Sen. Talent is supporting Missouri interests on four key committees: The Senate Agriculture, Nutrition and Forestry Committee; the Senate Armed Services Committee; the Senate Energy and Natural Resources Committee; and the Senate Aging Committee.

As a freshman Senator, he holds numerous Senate leadership positions. Sen. Talent is the Chairman of the Armed Services Seapower Subcommittee and the Chairman of the Agriculture Committee's Subcommittee on Marketing, Inspection, and Product Promotion. In addition, Sen. Talent is a member of President Bush's Export Council and he was selected to serve as a Deputy Whip.

Sen. Talent is working to be Missouri's health care senator.
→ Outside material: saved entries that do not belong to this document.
(* ===== verification/PrfLaws.v ===== *)
(** * The PRF: setup, serialization and evaluation

    The parallel setup computes the same table as the sequential one; the
    public parameters survive serialization; and the three ways of evaluating
    the PRF are related as the decryption of a batch needs. *)

From S2P Require Import Prelude GoStrings Sha256 Kyber Prf.
From Stdlib Require Import Field.

(** ** Key sets of the cross table *)

Lemma elem_rowMajor start stop B i j :
  (i, j) ∈ rowMajor start stop B <-> start <= i < stop /\ 0 <= j < B.
Proof.
  unfold rowMajor. rewrite list_elem_of_In, in_concat. split.
  - intros (l & Hl & Hin). apply in_map_iff in Hl as (i' & <- & Hi).
    apply in_map_iff in Hin as (j' & [= -> ->] & Hj).
    apply list_elem_of_In, elem_of_seqZ in Hi, Hj. lia.
  - intros [Hi Hj]. exists (map (fun j => (i, j)) (seqZ 0 B)). split.
    + apply in_map_iff. exists i. split; [done|]. apply list_elem_of_In, elem_of_seqZ. lia.
    + apply in_map_iff. exists j. split; [done|]. apply list_elem_of_In, elem_of_seqZ. lia.
Qed.

(** The goroutine whose range holds row [i]. *)
Lemma owner_of_row B i :
  0 <= i < B ->
  exists p, 0 <= p < PAR /\ p * (B / PAR) <= i < (if p =? PAR - 1 then B else (p + 1) * (B / PAR)).
Proof.
  intros Hi. unfold PAR. set (q := B / 16).
  assert (0 <= q) as Hq by (apply Z.div_pos; lia).
  destruct (Z.lt_ge_cases i (15 * q)) as [Hlt|Hge].
  - assert (0 < q) by lia. exists (i / q).
    assert (0 <= i / q < 15) as Hp.
    { split; [apply Z.div_pos; lia|]. apply Z.div_lt_upper_bound; lia. }
    replace (i / q =? 16 - 1) with false by lia.
    pose proof (Z.div_mod i q ltac:(lia)). pose proof (Z.mod_pos_bound i q ltac:(lia)).
    cbn match. split; [lia|]. split; nia.
  - exists 15. replace (15 =? 16 - 1) with true by done. cbn match. lia.
Qed.

Lemma elem_parallelKeys B i j :
  0 <= B -> (i, j) ∈ parallelKeys B <-> 0 <= i < B /\ 0 <= j < B.
Proof.
  intros HB. unfold parallelKeys. rewrite list_elem_of_In, in_concat. split.
  - intros (l & Hl & Hin). apply in_map_iff in Hl as (p & <- & Hp).
    apply list_elem_of_In, elem_of_seqZ in Hp. apply list_elem_of_In, elem_rowMajor in Hin as [Hi Hj].
    assert (0 <= B / PAR) by (apply Z.div_pos; unfold PAR; lia).
    split; [|done]. split; [nia|]. destruct (Z.eqb_spec p (PAR - 1)); [lia|].
    unfold PAR in *. assert (16 * (B / 16) <= B) by (apply Z.mul_div_le; lia). nia.
  - intros [Hi Hj]. destruct (owner_of_row B i Hi) as (p & Hp & Hr).
    eexists. split.
    + apply in_map_iff. exists p. split; [done|]. apply list_elem_of_In, elem_of_seqZ. lia.
    + apply list_elem_of_In, elem_rowMajor. done.
Qed.

Section Table.
Context `{Suite}.

Lemma insertAll_lookup f keys m k :
  insertAll f keys m !! k = if bool_decide (k ∈ keys) then Some (f k) else m !! k.
Proof.
  unfold insertAll. revert m. induction keys as [|k' keys IH]; intros m; cbn [fold_left].
  - by rewrite bool_decide_false by apply not_elem_of_nil.
  - rewrite IH. destruct (decide (k ∈ keys)) as [Hin|Hnot].
    + rewrite !bool_decide_true by (rewrite ?elem_of_cons; auto). done.
    + rewrite (bool_decide_false (k ∈ keys)) by done.
      destruct (decide (k' = k)) as [->|Hne].
      * rewrite lookup_insert_eq, bool_decide_true by (rewrite elem_of_cons; auto). done.
      * rewrite lookup_insert_ne, bool_decide_false by (rewrite ?elem_of_cons; naive_solver). done.
Qed.

(** Two key lists with the same members give the same table. *)
Lemma insertAll_same f keys keys' :
  (forall k, k ∈ keys <-> k ∈ keys') -> insertAll f keys ∅ = insertAll f keys' ∅.
Proof.
  intros Hk. apply map_eq. intros k. rewrite !insertAll_lookup, !lookup_empty.
  destruct (decide (k ∈ keys)) as [Hin|Hnot].
  - rewrite !bool_decide_true by (done || by apply Hk). done.
  - rewrite !bool_decide_false by (done || by rewrite <- Hk). done.
Qed.

(** The parallel setup, with its sixteen goroutines and their buffers
  merged in order, produces the setup of the sequential loops, for every
  domain size, also when it is smaller than or not a multiple of sixteen. *)
Lemma setup_parallel_sequential B xs zs :
  0 <= B -> PRFSetup B true xs zs = PRFSetup B false xs zs.
Proof.
  intros HB. unfold PRFSetup. f_equal. apply insertAll_same.
  intros [i j]. by rewrite elem_parallelKeys, elem_rowMajor.
Qed.

(** What the setup guarantees about its slices and its table. *)
Lemma setup_lookup B par xs zs i j :
  0 <= i < B -> 0 <= j < B ->
  g2zixj (PRFSetup B par xs zs) !! (i, j) = Some (crossPoint xs zs (i, j)).
Proof.
  intros Hi Hj. cbn [g2zixj PRFSetup]. rewrite insertAll_lookup, bool_decide_true; [done|].
  destruct par; [apply elem_parallelKeys|apply elem_rowMajor]; lia.
Qed.

End Table.

(** ** Evaluation *)

Section Evaluation.
Context `{SL : SuiteLaws}.
Add Field scalars : scalar_field.

Context (B : Z) (par : bool) (xs zs : list Scalar).
Hypothesis Hxs : zlen xs = B.
Hypothesis Hzs : zlen zs = B.
Hypothesis Hx0 : Forall (fun x => x <> sZero) xs.

Abbreviation setup := (PRFSetup B par xs zs).
Abbreviation z_ i := (nth (Z.to_nat i) zs sZero).
Abbreviation x_ i := (nth (Z.to_nat i) xs sZero).

Lemma inDomain_true i : 0 <= i < B -> inDomain setup i = true.
Proof. intros Hi. unfold inDomain. cbn [prf_B PRFSetup]. lia. Qed.

Lemma x_nonzero i : 0 <= i < B -> x_ i <> sZero.
Proof.
  intros Hi. rewrite Forall_forall in Hx0. apply Hx0.
  apply list_elem_of_In, nth_In. lia.
Qed.

Lemma Puncture_setup k i : 0 <= i < B -> Puncture setup k i = Ok (Mul k (Mul (x_ i) Base)).
Proof.
  intros Hi. unfold Puncture. rewrite inDomain_true by done. cbn [negb G1xi PRFSetup].
  by rewrite (at_index_map _ _ _ sZero) by lia.
Qed.

Lemma Eval_setup k i : 0 <= i < B -> prf_Eval setup k i = Ok (Mul (sMul k (z_ i)) GTBase).
Proof.
  intros Hi. unfold prf_Eval. rewrite inDomain_true by done. cbn [negb gTzi PRFSetup].
  rewrite (at_index_map _ _ _ sZero) by lia. cbn. by rewrite mul_mul.
Qed.

Lemma ExpEval_setup k i : 0 <= i < B -> ExpEval setup (Mul k Base) i = Ok (Mul (sMul k (z_ i)) GTBase).
Proof.
  intros Hi. unfold ExpEval. rewrite inDomain_true by done. cbn [negb g2zi PRFSetup].
  rewrite (at_index_map _ _ _ sZero) by lia. cbn. by rewrite pair_bilinear.
Qed.

(** A key punctured at [pi] still evaluates everywhere else. *)
Lemma PEval_setup k pi i :
  0 <= i < B -> 0 <= pi < B -> pi <> i ->
  PEval setup (Mul k (Mul (x_ pi) Base)) pi i = Ok (Mul (sMul k (z_ i)) GTBase).
Proof.
  intros Hi Hpi Hne. unfold PEval. rewrite !inDomain_true by done. cbn [negb].
  replace (pi =? i) with false by lia. rewrite setup_lookup by done.
  unfold crossPoint. cbn [fst snd]. rewrite mul_mul, pair_bilinear. f_equal. f_equal.
  pose proof (x_nonzero pi Hpi). by field.
Qed.

(** Puncturable evaluation: inside the domain the direct evaluation, the
  evaluation from the commitment to the key, and the evaluation from a key
  punctured at any other index agree; the punctured key does not evaluate at
  its own index, and nothing evaluates outside the domain. *)
Lemma prf_evaluations_agree k i :
  (0 <= i < B ->
   ExpEval setup (Mul k Base) i = prf_Eval setup k i /\
   forall pi kp, 0 <= pi < B -> Puncture setup k pi = Ok kp ->
     PEval setup kp pi i =
       if pi =? i then Err "punctured index cannot be the same as the evaluation index"
       else prf_Eval setup k i) /\
  (~ 0 <= i < B -> forall K kp pi,
     prf_Eval setup k i = Err "evaluation index out of domain" /\
     ExpEval setup K i = Err "exponential evaluation index out of domain" /\
     PEval setup kp pi i = Err "punctured evaluation index out of domain").
Proof.
  split.
  - intros Hi. rewrite Eval_setup, ExpEval_setup by done. split; [done|].
    intros pi kp Hpi. rewrite Puncture_setup by done. intros [= <-].
    destruct (Z.eqb_spec pi i) as [->|Hne]; [|by apply PEval_setup].
    unfold PEval. rewrite inDomain_true by done. cbn [negb]. by rewrite Z.eqb_refl.
  - intros Hi K kp pi.
    assert (inDomain setup i = false) as Hd by (unfold inDomain; cbn [prf_B PRFSetup]; lia).
    unfold prf_Eval, ExpEval, PEval. by rewrite Hd.
Qed.
End Evaluation.

(** ** Serialization *)

Section Serialization.
Context `{SL : SuiteLaws}.
Hypothesis G1_encoding : GroupEncoding G1 maxCRSPointBytes.
Hypothesis G2_encoding : GroupEncoding G2 maxCRSPointBytes.

Definition framed (data : bytes) : bytes := bigEndian 4 (zlen data) ++ data.

Lemma writeCRSBytes_ok buf data :
  zlen data <= maxCRSPointBytes -> writeCRSBytes buf data = Ok (buf ++ framed data).
Proof.
  intros Hl. unfold writeCRSBytes, framed. replace (maxCRSPointBytes <? zlen data) with false by lia.
  rewrite u32_small; [done|]. unfold maxCRSPointBytes in Hl. lia.
Qed.

Lemma readCRSBytes_framed data rest :
  zlen data <= maxCRSPointBytes -> readCRSBytes (framed data ++ rest) = Ok (data, rest).
Proof.
  intros Hl. unfold readCRSBytes, framed. rewrite <- app_assoc.
  unfold maxCRSPointBytes in *. rewrite readUint4_app by lia. cbn [out_bind].
  replace (2 ^ 20 <? zlen data) with false by lia. rewrite length_app.
  replace (Z.of_nat (length data + length rest) <? zlen data) with false by (symmetry; apply Z.ltb_ge; lia).
  cbn [orb]. rewrite Nat2Z.id. apply readFull_app.
Qed.

Lemma writeCRSPoint_read (G : Group Scalar) (GE : GroupEncoding G maxCRSPointBytes) (P : Point G) :
  exists body, (forall buf, writeCRSPoint buf P = Ok (buf ++ body)) /\
    forall rest, readCRSPoint G (body ++ rest) = Ok (P, rest).
Proof.
  destruct (marshal_ok P) as (data & Hm & Hu & Hl). exists (framed data). split.
  - intros buf. unfold writeCRSPoint. rewrite Hm. cbn. by apply writeCRSBytes_ok.
  - intros rest. unfold readCRSPoint. rewrite readCRSBytes_framed by done. cbn. by rewrite Hu.
Qed.

Lemma writeCRSPoints_read (G : Group Scalar) (GE : GroupEncoding G maxCRSPointBytes) (ps : list (Point G)) :
  exists body, (forall buf, fold_out writeCRSPoint ps buf = Ok (buf ++ body)) /\
    forall rest, readCRSPoints G (length ps) (body ++ rest) = Ok (ps, rest).
Proof.
  induction ps as [|P ps (body2 & Hw2 & Hr2)].
  - exists []. split; [intros buf; cbn; by rewrite app_nil_r|done].
  - destruct (writeCRSPoint_read G GE P) as (body1 & Hw1 & Hr1). exists (body1 ++ body2). split.
    + intros buf. cbn [fold_out]. rewrite Hw1. cbn. by rewrite Hw2, app_assoc.
    + intros rest. cbn [length readCRSPoints]. rewrite <- app_assoc, Hr1. cbn. by rewrite Hr2.
Qed.

Lemma writeCross_read (m : gmap (Z * Z) (Point G2)) g keys :
  (forall k, k ∈ keys -> m !! k = Some (g k)) ->
  exists body,
    (forall buf, fold_out (fun buf ij =>
       match m !! ij with
       | None => Err "missing public CRS point"
       | Some point => writeCRSPoint buf point
       end) keys buf = Ok (buf ++ body)) /\
    forall m0 rest, readCross keys m0 (body ++ rest) = Ok (insertAll g keys m0, rest).
Proof.
  induction keys as [|k keys IH]; intros Hk.
  - exists []. split; [intros buf; cbn; by rewrite app_nil_r|done].
  - destruct IH as (body2 & Hw2 & Hr2); [intros k' Hin; apply Hk; by right|].
    destruct (writeCRSPoint_read G2 G2_encoding (g k)) as (body1 & Hw1 & Hr1).
    exists (body1 ++ body2). split.
    + intros buf. cbn [fold_out]. rewrite (Hk k) by left. rewrite Hw1. cbn [out_bind].
      by rewrite Hw2, app_assoc.
    + intros m0 rest. cbn [readCross]. rewrite <- app_assoc, Hr1. cbn [out_bind]. by rewrite Hr2.
Qed.

(** The setup without its trapdoors. *)
Definition publicPart (f : PRF) : PRF :=
  mkPRF [] [] (g2zi f) (gTzi f) (G1xi f) (g2zixj f) (prf_B f).

(** Public parameters round trip: what the trusted setup serializes, with
  the same suite and domain expected on the other side, is read back as the
  setup without its secret scalars, the target-group table recomputed by the
  pairing included. *)
Lemma crs_roundtrip B par xs zs suiteID :
  0 < B < 2 ^ 32 -> zlen xs = B -> zlen zs = B -> zlen suiteID <= maxCRSPointBytes ->
  exists encoded,
    MarshalPublicBinary (PRFSetup B par xs zs) suiteID = Ok encoded /\
    PRFSetupFromPublic suiteID B encoded = Ok (publicPart (PRFSetup B par xs zs)).
Proof.
  intros HB Hxs Hzs Hs. set (f := PRFSetup B par xs zs).
  destruct (writeCRSPoints_read G1 G1_encoding (G1xi f)) as (b1 & Hw1 & Hr1).
  destruct (writeCRSPoints_read G2 G2_encoding (g2zi f)) as (b2 & Hw2 & Hr2).
  destruct (writeCross_read (g2zixj f) (crossPoint xs zs) (rowMajor 0 B B)) as (b3 & Hw3 & Hr3).
  { intros [i j] [Hi Hj]%elem_rowMajor. by apply setup_lookup. }
  exists (publicCRSMagic ++ bigEndian 4 publicCRSVersion ++ framed suiteID ++ bigEndian 4 B ++ b1 ++ b2 ++ b3).
  assert (u32 B = B) as HuB by (apply u32_small; lia).
  split.
  - unfold MarshalPublicBinary. change (prf_B f) with B. replace (B <=? 0) with false by lia.
    rewrite writeCRSBytes_ok by done. cbn [out_bind]. rewrite HuB, Hw1. cbn [out_bind].
    rewrite Hw2. cbn [out_bind]. rewrite Hw3. by rewrite <- !app_assoc.
  - unfold PRFSetupFromPublic. rewrite readFull_app. cbn [out_bind].
    rewrite bool_decide_true by done. cbn [negb].
    rewrite readUint4_app by (unfold publicCRSVersion; lia). cbn [out_bind].
    rewrite Z.eqb_refl. cbn [negb]. rewrite readCRSBytes_framed by done. cbn [out_bind].
    rewrite bool_decide_true by done. cbn [negb]. rewrite readUint4_app by lia. cbn [out_bind].
    rewrite HuB, Z.eqb_refl. replace ((B <=? 0) || (2 ^ 32 - 1 <? B)) with false by lia. cbn [orb negb].
    assert (Z.to_nat B = length (G1xi f)) as HB1 by (cbn [f G1xi PRFSetup]; unfold f; cbn; rewrite length_map; lia).
    assert (Z.to_nat B = length (g2zi f)) as HB2 by (unfold f; cbn; rewrite length_map; lia).
    rewrite HB1 at 1. rewrite Hr1. cbn [out_bind]. rewrite HB2 at 1. rewrite Hr2. cbn [out_bind].
    rewrite <- (app_nil_r b3), Hr3. cbn [out_bind length]. unfold publicPart. f_equal. f_equal.
    + unfold f. cbn. rewrite map_map. apply map_ext. intros z.
      rewrite <- (mul_one (G := G1) Base) at 1. rewrite pair_bilinear. unfold GTBase. f_equal. by apply one_mul.
    + unfold f. cbn [g2zixj PRFSetup]. apply insertAll_same. intros [i j]. rewrite elem_rowMajor.
      destruct par; [rewrite elem_parallelKeys by lia|rewrite elem_rowMajor]; done.
Qed.
End Serialization.
(* ===== verification/BteDemo.v ===== *)
(** * A concrete suite

    The rational numbers as scalars and as all three groups, with
    multiplication as pairing: a suite that satisfies every law the theorems
    on the encryption assume, used for their witnesses. It hides nothing, and
    is not meant to. *)

From S2P Require Import Prelude Order GoStrings Sha256 Kyber Prf PrfLaws Btd BtdLaws.
From Stdlib Require Import QArith Qcanon Field.
#[global] Open Scope Z_scope.

Definition QcMarshal (x : Qc) : out bytes := Ok [Qnum (this x); Zpos (Qden (this x))].

Definition QcUnmarshal (data : bytes) : out Qc :=
  match data with
  | [n; d] => Ok (Q2Qc (Qmake n (Z.to_pos d)))
  | _ => Err "bad point"
  end.

Definition QcGroup : Group Qc :=
  mkGroup Qc Qc (Q2Qc 0) (Q2Qc 1) Qcplus Qcminus Qcmult
    (fun x y => if Qc_eq_dec x y then true else false) QcMarshal QcUnmarshal.

#[global] Instance QcSuite : Suite := {|
    Scalar := Qc;
    sZero := Q2Qc 0;
    sOne := Q2Qc 1;
    sAdd := Qcplus;
    sMul := Qcmult;
    sSub := Qcminus;
    sNeg := Qcopp;
    sDiv := Qcdiv;
    sInv := Qcinv;
    SetBytes := fun data => Q2Qc (inject_Z (fromBigEndian data));
    MarshalScalar := QcMarshal;
    UnmarshalScalar := QcUnmarshal;
    G1 := QcGroup;
    G2 := QcGroup;
    GT := QcGroup;
    Pair := Qcmult
  |}.

Lemma QcGroup_laws : GroupLaws (Q2Qc 0) (Q2Qc 1) Qcplus Qcmult Qcopp QcGroup.
Proof.
  split; cbn; intros; try ring.
  by destruct (Qc_eq_dec P P).
Qed.

#[global] Instance QcSuite_laws : SuiteLaws.
Proof.
  split; [exact Qcft|exact QcGroup_laws|exact QcGroup_laws|exact QcGroup_laws|].
  intros s t P Q. cbn. ring.
Qed.

Lemma Qc_canonical (x : Qc) : Q2Qc (Qmake (Qnum (this x)) (Qden (this x))) = x.
Proof. apply Qc_is_canon. destruct x as [[n d] Hc]. cbn. apply Qred_correct. Qed.

Lemma Qc_encoding limit : 2 <= limit -> GroupEncoding QcGroup limit.
Proof.
  intros Hl. split. intros P. exists [Qnum (this P); Zpos (Qden (this P))].
  split_and!; [done| |cbn; lia]. cbn. f_equal. apply Qc_canonical.
Qed.

(** Recovery from exactly two shares. *)
Definition recoverTwo (shares : list PubShare) (t n : Z) : out (Point G1) :=
  match shares with
  | [s1; s2] =>
      let x1 := sOfNat (S (Z.to_nat (pub_I s1))) in
      let x2 := sOfNat (S (Z.to_nat (pub_I s2))) in
      Ok (Qcdiv (Qcminus (Qcmult x2 (pub_V s1)) (Qcmult x1 (pub_V s2))) (Qcminus x2 x1))
  | _ => Err "not enough good public shares to reconstruct secret commitment"
  end.

Lemma sOfNat_Qc n : sOfNat n = Q2Qc (inject_Z (Z.of_nat n)).
Proof.
  induction n as [|n IH]; [done|].
  change (sOfNat (S n)) with (Qcplus (Q2Qc 1) (sOfNat n)). rewrite IH.
  apply Qc_is_canon. cbn [this Qcplus Q2Qc]. rewrite !Qred_correct.
  rewrite Nat2Z.inj_succ. unfold Z.succ. rewrite inject_Z_plus, Qplus_comm. reflexivity.
Qed.

Lemma sOfNat_inj n m : sOfNat n = sOfNat m -> n = m.
Proof.
  rewrite !sOfNat_Qc. intros E. apply (f_equal this) in E. cbn [this Q2Qc] in E.
  assert (inject_Z (Z.of_nat n) == inject_Z (Z.of_nat m))%Q as Eq
    by (rewrite <- (Qred_correct (inject_Z (Z.of_nat n))), E; apply Qred_correct).
  apply Nat2Z.inj. by apply inject_Z_injective.
Qed.

Lemma recoverTwo_law t n : recover_law recoverTwo t n 2.
Proof.
  intros coeffs P ids Hc Hi Hnd Hpos.
  destruct coeffs as [|c0 [|c1 [|]]]; try done. destruct ids as [|i [|j [|]]]; try done.
  apply NoDup_cons in Hnd as [Hij _]. rewrite list_elem_of_singleton in Hij.
  apply Forall_cons in Hpos as [Hi0 Hpos]. apply Forall_cons in Hpos as [Hj0 _].
  assert (sOfNat (S (Z.to_nat j)) <> sOfNat (S (Z.to_nat i))) as Hne.
  { intros E%sOfNat_inj. apply Hij. lia. }
  unfold recoverTwo. cbn [map pub_I pub_V shareOf pri_V polyEval].
  set (x := sOfNat (S (Z.to_nat i))) in *. set (y := sOfNat (S (Z.to_nat j))) in *.
  clearbody x y. f_equal. cbn in x, y, c0, c1, P, Hne |- *. field.
  intros E. apply Hne. rewrite <- (Qcplus_0_l x), <- E. ring.
Qed.

(** ** Witnesses *)

Module BteDemo.
Definition q (z : Z) : @Scalar QcSuite := Q2Qc (inject_Z z).
Definition xs : list (@Scalar QcSuite) := [q 1; q 2; q 3].
Definition zs : list (@Scalar QcSuite) := [q 4; q 5; q 6].
Definition coeffs : list (@Scalar QcSuite) := [q 7; q 3].
Definition cluster : BTD := KeyGen (NewBTD (PRFSetup 3 true xs zs) 3) 4 2 coeffs.
Definition Hash (data : bytes) : bytes := take 3 data.
Definition plains : list plain :=
  [mkPlain 0 (q 100) (mkCoins (q 2) (q 3) (q 4) (q 5)); mkPlain 2 (q 200) (mkCoins (q 6) (q 7) (q 8) (q 9))].

Lemma xs_nonzero : Forall (fun x => x <> sZero) xs.
Proof. repeat constructor; intros E; vm_compute in E; discriminate E. Qed.

(** The pipeline of the code, run: encrypt, make the shares of participants 0
  and 3, combine. *)
Definition run : out (list (Point GT) * Z) :=
  let? cts := map_out (fun p => Enc Hash cluster (p_coins p) (PK (btd_eg cluster)) (p_index p) (p_msg p)) plains in
  let? shares := map_out (fun i => BatchDecWithShare Hash cluster cts (shareOf coeffs i) true) [0; 3] in
  BatchCombineMessages recoverTwo Hash cluster cts shares true.

Example run_result :
  match run with
  | Ok (msgs, count) => map (fun m : Qc => this m) msgs = [inject_Z 100; inject_Z 200] /\ count = 4
  | _ => False
  end.
Proof. vm_compute. split; reflexivity. Qed.

Definition plains3 : list plain := plains ++ [mkPlain 1 (q 300) (mkCoins (q 1) (q 2) (q 9) (q 3))].

(** The optimised pipeline, with the shares of participants 1 and 2: eight
  pairings where the plain one needs nine. *)
Definition run_opt : out optState :=
  let? cts := map_out (fun p => Enc Hash cluster (p_coins p) (PK (btd_eg cluster)) (p_index p) (p_msg p)) plains3 in
  let? shares := map_out (fun i => BatchDecOpt Hash cluster cts i true) [1; 2] in
  optLoop recoverTwo Hash cluster cts shares true.

Example run_opt_result :
  match run_opt with
  | Ok st => map (fun m : Qc => this m) (o_msgs st) = [inject_Z 100; inject_Z 200; inject_Z 300] /\
      o_count st = 8
  | _ => False
  end.
Proof. vm_compute. split; reflexivity. Qed.
End BteDemo.


(** A property of the state that the callback keeps holds at the end. *)
Lemma combinationLoop_keeps {S} (P : S -> Prop) (fn : S -> list nat -> out (S * bool)) fuel n k indices st st' :
  (forall st l st1 stop, P st -> fn st l = Ok (st1, stop) -> P st1) ->
  P st -> combinationLoop fuel fn n k indices st = Ok st' -> P st'.
Proof.
  intros Hfn. revert indices st. induction fuel as [|fuel IH]; intros indices st HP; [done|].
  cbn [combinationLoop]. destruct (fn st indices) as [[st1 stop]| |] eqn:E; [|done|done]. cbn [out_bind].
  apply (Hfn _ _ _ _ HP) in E. destruct stop; [by intros [= <-]|].
  destruct (nextCombination n k indices); [by apply IH|by intros [= <-]].
Qed.

Lemma combineSubBatch_attempts items shares maxAttempts tries res :
  0 <= maxAttempts ->
  combineSubBatch RecoverCommit Hash hkdf aead_Open c items shares maxAttempts = Ok (tries, res) ->
  0 <= tries <= maxAttempts.
Proof.
  intros Hmax. unfold combineSubBatch.
  destruct (forEachShareCombination _ _ _ _) as [st| |] eqn:E; [|done|done]. cbn [out_bind].
  assert (0 <= attempts st <= maxAttempts) as Hst.
  { unfold forEachShareCombination in E. destruct (_ || _); [injection E as <-; cbn; lia|].
    refine (combinationLoop_keeps (fun st => 0 <= attempts st <= maxAttempts) _ _ _ _ _ _ _ _ _ E); [|cbn; lia].
    clear. intros st l st1 stop Hst. unfold tryCombination. destruct (Z.leb_spec maxAttempts (attempts st)).
    { by intros [= <- _]. }
    destruct (map_out _ l) as [shs| |]; [|done|done]. cbn [out_bind].
    destruct (BatchCombineMessages _ _ _ _ _ _) as [[msgs ?]|e|]; [|intros [= <- _]; cbn; lia|done].
    destruct (plaintextResultsFromMessages _ _ _ _) as [rs| |]; [|done|done]. cbn [out_bind].
    destruct (firstSome _ rs); intros [= <- _]; cbn; lia. }
  destruct (combined st), (maxAttempts <=? attempts st), (firstErr st); intros [= <- _]; exact Hst.
Qed.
He introduced the Small Business Health Fairness Act to provide health care to small business owners and workers through Association Health Plans (AHPs). The bill would provide health insurance to millions of uninsured Americans by allowing small business men and women to purchase health care plans for themselves and their employees through their trade associations.

To help the more than 70,000 individuals, mostly African-Americans, with Sickle Cell Disease, Sen. Talent introduced the Sickle Cell Treatment Act to help expand treatment and services for patients with the disease. The legislation has been called the most significant Sickle Cell Disease legislation to be introduced in 20 years.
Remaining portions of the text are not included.